Por suerte, entre el altavoz de las redes sociales y los visitantes que se animaron a conocer mis obras, saldé la visita en positivo pero con la extraña sensación de que aquello no era normal.
Pero la verdadera sorpresa de esta crónica no fue esa. Me la llevé al llegar el segundo día, en la caseta de El Corte Inglés: mis dos últimas novelas estaban perfectamente colocadas y expuestas, pero no así la primera. Cuando pregunté, me comentaron que El final del ave Fénix está agotado en la editorial y así aparece en el ordenador cuando intentan pedirlo. No tenía ni idea. La semana anterior había estado firmando en la caseta de Bibliocafé y ellos sí tenían ―de hecho, a los que lo pidieron en la caseta del Corte Inglés los enviamos a Bibliocafé y lo compraron allí―, pero al parecer son los que le quedan al distribuidor de Valencia. De nuevo, la sensación es agridulce: alegra saber ―sobre todo después de leer un reciente artículo sobre cifras de venta― que la edición está a punto de agotarse pero da pena constatar que El final del ave Fénix, después de tres ediciones en papel y dos en digital y con más de diez mil ejemplares vendidos entre todas ellas y una cifra dolorosa, incontrolable y triste de pirateados que de no existir podrían haber cambiado la historia, ha llegado a su fin.

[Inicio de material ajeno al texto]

Definition ruling (r : EvaluationRequest) (s : @standing S L) : DecisionOutcome * @standing S L :=
  decide_for_request evaluate seal constraint_digest reg default_channel default_environment dr r tenant s.
Definition standing_gate (policy : AbstainPolicy) (closed : bool) (at_ chan envt : string) : @GateConfig (@standing S L) := {|
  transport := standing_transport ruling fresh; abstain_policy := policy; fail_closed := closed; default_action_type := at_;
  default_chan := chan; default_env := envt |}.
(** The request is cleared for the tenant it is judged under. *)
Definition request_cleared (r : EvaluationRequest) (s : @standing S L) : Prop :=
  cleared evaluate reg default_channel default_environment dr (or_default tenant (or_default (tenant_id <$> agent_identity r) "default"))
    (action_type r) (content r) (Some (channel r)) (Some (environment r)) (recipient r) (req_agent_id r)
    (agent_identity r ≫= external_agent_id) (session_id r) s.
Lemma standing_gate_admits policy closed at_ chan envt req s :
  policy <> ALLOW ->
  admits (standing_gate policy closed at_ chan envt) (standing_transport ruling fresh req s).1 = true <-> request_cleared req s.
Proof.
  intros Hpol. unfold standing_transport. pose proof (decide_sound evaluate seal constraint_digest reg default_channel default_environment dr
    (or_default tenant (or_default (tenant_id <$> agent_identity req) "default")) (action_type req) (content req) (Some (channel req))
    (Some (environment req)) (recipient req) (req_agent_id req) (agent_identity req ≫= external_agent_id) (session_id req) s) as [[Hc1 Hc2] Hr].
  unfold request_cleared. rewrite <- Hr. unfold ruling, decide_for_request in *.
  destruct (Standing.decide _ _ _ _ _ _ _ _ _ _ _ _ _ _ _ _ _) as [o s']. cbn [fst snd] in *. unfold admits. cbn [t_response fmap option_fmap option_map].
  assert (Hv : verdict (default (floor_response fresh o) (response o)) = o_verdict o).
  { destruct (response o) as [r|] eqn:Eo; [by apply Hc2|done]. }
  rewrite Hv, Hc1. cbn [abstain_policy standing_gate]. destruct (o_verdict o); rewrite ?bool_decide_eq_true; split; done.
Qed.

(** C5. Behind a gate on the standing decision point that is not told to let abstentions
    through, a wrapped tool whose call makes a valid request acts on the world exactly
    when the request is cleared: the agent is one the registry holds for the tenant and
    is running, the action lies within its surface, the content could be read, and the
    deep evaluator is wired and permits it.  The tool is then run once, on the arguments
    it was called with, and its result is handed back; otherwise the world is as it was
    and the caller gets an error of the gate.  Either way exactly one event is recorded,
    that of the request, and it says "executed" exactly for a cleared one. *)
Theorem tool_runs_only_cleared policy closed at_ chan envt w (fn : list pyval -> pydict -> stM W X V) gdr args kwargs (s : @env (@standing S L) W) req :
  policy <> ALLOW ->
  let cfg := standing_gate policy closed at_ chan envt in
  submitted cfg w gdr kwargs = Some req ->
  let out := gated cfg w fn gdr args kwargs s in
  (exists ev, g_events out.2 = g_events s ++ [ev] /\ ev_request_id ev = request_id req
     /\ (ev_outcome ev = "executed" <-> request_cleared req (g_pdp s)))
  /\ (request_cleared req (g_pdp s) ->
        g_world out.2 = (fn args kwargs (g_world s)).2
        /\ out.1 = match (fn args kwargs (g_world s)).1 with Ok v => Ok v | Err e => Err (inr e) end)
  /\ (~ request_cleared req (g_pdp s) -> g_world out.2 = g_world s /\ exists e, out.1 = Err (inl e)).
Proof.
  intros Hpol cfg Hreq out. pose proof (gated_exact cfg w fn gdr args kwargs s) as H. unfold guarded in H. fold out in H.
  rewrite Hreq in H. pose proof (standing_gate_admits policy closed at_ chan envt req (g_pdp s) Hpol) as Ha. fold cfg in Ha.
  change (transport cfg) with (standing_transport ruling fresh) in H.
  destruct (standing_transport ruling fresh req (g_pdp s)) as [t p]. cbn [fst] in Ha. destruct H as ((ev&He&Hi&Ho)&_&H).
  split; [exists ev; by rewrite <- Ha|]. rewrite <- Ha. destruct (admits cfg t); by split.
Qed.
End Composed.

(** ** Runs *)

Definition run_surface : CapabilitySurface := {|
  allowed_action_types := [fold "send_email"; fold "https_opaque"]; allowed_channels := []; allowed_environments := [fold "production"];
  allowed_recipient_domains := [fold "example.com"]; allowed_tools := [fold "mailer"] |}.
Definition run_agent (id nm : string) (st : AgentLifecycleStatus) : Agent := {|
  agent_id := id; agent_tenant_id := " Acme "; a_external_agent_id := None; name := nm; lifecycle_status := st;
  capability_surface := Some run_surface |}.
Definition run_registry : registry :=
  let agents := [run_agent "u1" "mail" ACTIVE; run_agent "u2" "idle" SLEEPING] in
  {| reg_get := fun i => List.find (fun a => String.eqb (agent_id a) i) agents; list_all := agents |}.
(** A deep evaluator that counts its calls and forbids one content. *)
Definition run_evaluate (r : EvaluationRequest) : stM nat string EvaluationResponse := fun n =>
  (Ok {| decision_id := "d"; verdict := if String.eqb (content r) "secret" then FORBID else PERMIT; confidence := f_one; final_score := f_zero;
         reasons := []; uncertainty_flags := []; determinism_fingerprint := None; policy_version := "1"; evidence_hash := None |}, Datatypes.S n).
Definition run_state : @env (@standing nat nat) (list string) := {|
  g_pdp := {| s_deep := 0; s_held := Some []; s_feeds := Some []; s_local_feeds := None; s_ledger := Some 0; s_active := ∅ |};
  g_events := []; g_world := [] |}.
Definition run_seal (f : floor_fact) (n : nat) : option string * nat := (Some "h", Datatypes.S n).
Definition run_draws : draws := {| id_request := "r2"; id_floor := "f"; now_us := 0 |}.
Definition run_cfg : @GateConfig (@standing nat nat) :=
  standing_gate (Some run_evaluate) run_seal (fun _ => Some "c") run_registry "api" "production" run_draws "x" (Some "acme") BLOCK true "send_email" "api" "production".
Definition run_wrapping (agent : string) : wrapping := {|
  w_content_arg := "body"; w_recipient_arg := Some "to"; w_action_type := None; w_channel := None; w_environment := None; w_agent_id := Some agent |}.
(** The tool sends the body. *)
Definition run_tool (args : list pyval) (kwargs : pydict) : stM (list string) unit nat := fun sent =>
  match dict_get "body" kwargs with Some (PStr b) => (Ok (length sent), sent ++ [b]) | _ => (Err (), sent) end.
Definition run_mail (agent to body : string) : result (gate_exn + unit) nat * @env (@standing nat nat) (list string) :=
  gated run_cfg (run_wrapping agent) run_tool {| d_request_id := "r1"; d_fresh := "x"; d_now_us := 0 |} []
    [("to", PStr to); ("body", PStr body)] run_state.
Definition run_summary (out : result (gate_exn + unit) nat * @env (@standing nat nat) (list string)) : option nat * list string * list (string * string) * nat :=
  (match out.1 with Ok n => Some n | Err _ => None end, g_world out.2, map (fun e => (ev_verdict e, ev_outcome e)) (g_events out.2),
   s_deep (g_pdp out.2)).
Example run_released : run_summary (run_mail "u1" "a@example.com" "hello") = (Some 0, ["hello"], [("PERMIT", "executed")], 1).
Proof. vm_compute. reflexivity. Qed.
Example run_forbidden : run_summary (run_mail "u1" "a@example.com" "secret") = (None, [], [("FORBID", "blocked")], 1).
Proof. vm_compute. reflexivity. Qed.
Example run_outside : run_summary (run_mail "u1" "a@evil.test" "hello") = (None, [], [("FORBID", "blocked")], 0).
Proof. vm_compute. reflexivity. Qed.
Example run_sleeping : run_summary (run_mail "u2" "a@example.com" "hello") = (None, [], [("FORBID", "blocked")], 0).
Proof. vm_compute. reflexivity. Qed.
Example run_unknown : run_summary (run_mail "u3" "a@example.com" "hello") = (None, [], [("FORBID", "blocked")], 0).
Proof. vm_compute. reflexivity. Qed.
Example run_opaque :
  let r := Standing.decide (Some run_evaluate) run_seal (fun _ => Some "c") run_registry "api" "production" run_draws "acme" "https_opaque" "x"
             None None (Some "a@example.com") (Some "u1") None None (g_pdp run_state) in
  (o_verdict r.1, released r.1, o_held r.1, option_map (map h_kind) (s_held r.2), s_deep r.2) = (ABSTAIN, false, true, Some ["https_opaque"], 0).
Proof. vm_compute. reflexivity. Qed.

(** An address is read after its last at-sign, in a URL too: a surface restricted to one
    domain lets a URL of any other host through that ends in an at-sign and that domain. *)
Example surface_url_bypass : permits_recipient run_surface (Some "https://evil.test/?to=@example.com") = true.
Proof. vm_compute. reflexivity. Qed.

(** A call without its content ends in an error, and no event is recorded for it. *)
Lemma invalid_call_no_event {S W X V} (cfg : @GateConfig S) w (fn : list pyval -> pydict -> stM W X V) gdr args kwargs s :
  submitted cfg w gdr kwargs = None -> exists e, gated cfg w fn gdr args kwargs s = (Err (inl e), s).
Proof. intros H. pose proof (gated_exact cfg w fn gdr args kwargs s) as Hg. unfold guarded in Hg. by rewrite H in Hg. Qed.

Definition run_gate_draws : gate_draws := {| d_request_id := "r1"; d_fresh := "x"; d_now_us := 0 |}.
Definition run_kwargs : pydict := [("to", PStr "a@example.com"); ("body", PStr "hello")].
Lemma tool_runs_only_cleared_witness :
  is_Some (submitted run_cfg (run_wrapping "u1") run_gate_draws run_kwargs)
  /\ g_world (run_mail "u1" "a@example.com" "hello").2 = ["hello"].
Proof.
  destruct (submitted run_cfg (run_wrapping "u1") run_gate_draws run_kwargs) as [req|] eqn:E; [|vm_compute in E; discriminate E].
  split; [by exists req|].
  pose proof (tool_runs_only_cleared (Some run_evaluate) run_seal (fun _ => Some "c") run_registry "api" "production" run_draws "x" (Some "acme")
    BLOCK true "send_email" "api" "production" (run_wrapping "u1") run_tool run_gate_draws [] run_kwargs run_state req ltac:(discriminate) E) as H.
  destruct H as (_ & H & _). destruct H as [H _].
  - vm_compute in E. injection E as <-. eexists (run_agent "u1" "mail" ACTIVE), run_evaluate, _, _.
    split_and!; try (vm_compute; reflexivity); [intros sf [= <-]; vm_compute; reflexivity | by apply (bool_decide_unpack _); vm_compute].
  - exact H.
Defined.
End EnforcementSpec.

Ha volado alto: se estrenó en sociedad en 2007 en la gala de los premios Planeta como telonera de los ganadores; salió a la luz en una edición de lujo de la que se hicieron cuatro mil ejemplares ―dos mil de extranjis― y se vendieron al menos la mitad, aunque a mí no me llegó nada; repitió proeza dos años después con traje ―portada― nueva en otra editorial, pero por esos misterios del mundo editorial que no terminas de entender no llegó a distribuirse la edición completa, y por fin izó el vuelo en la edición digital llegando a ser número uno durante varios meses en Amazon. No acabó ahí su historia, no, todavía firmó con Ediciones B para vestirse de bolsillo y ponerse a tiro de un público diferente. Esa ha sido su última función, hasta el momento, porque sé que volverá a volar aunque sea en digital. Todavía hay proyectos en el aire que incluyen esta novela que ha traspasado incluso los muros de una prisión de alta seguridad, pero esa será otra historia, si llega.
Todo esto me pilla con un año más, recién cumplido este fin de semana, un año más que lo he celebrado con la gente que quiero y me quiere, con alegría, con paz, con muchas calorías que tendré que quemar a golpe de ejercicio y comida sana y con esperanza en el futuro. En el recuerdo, los que ya no están aquí pero siempre me acompañan.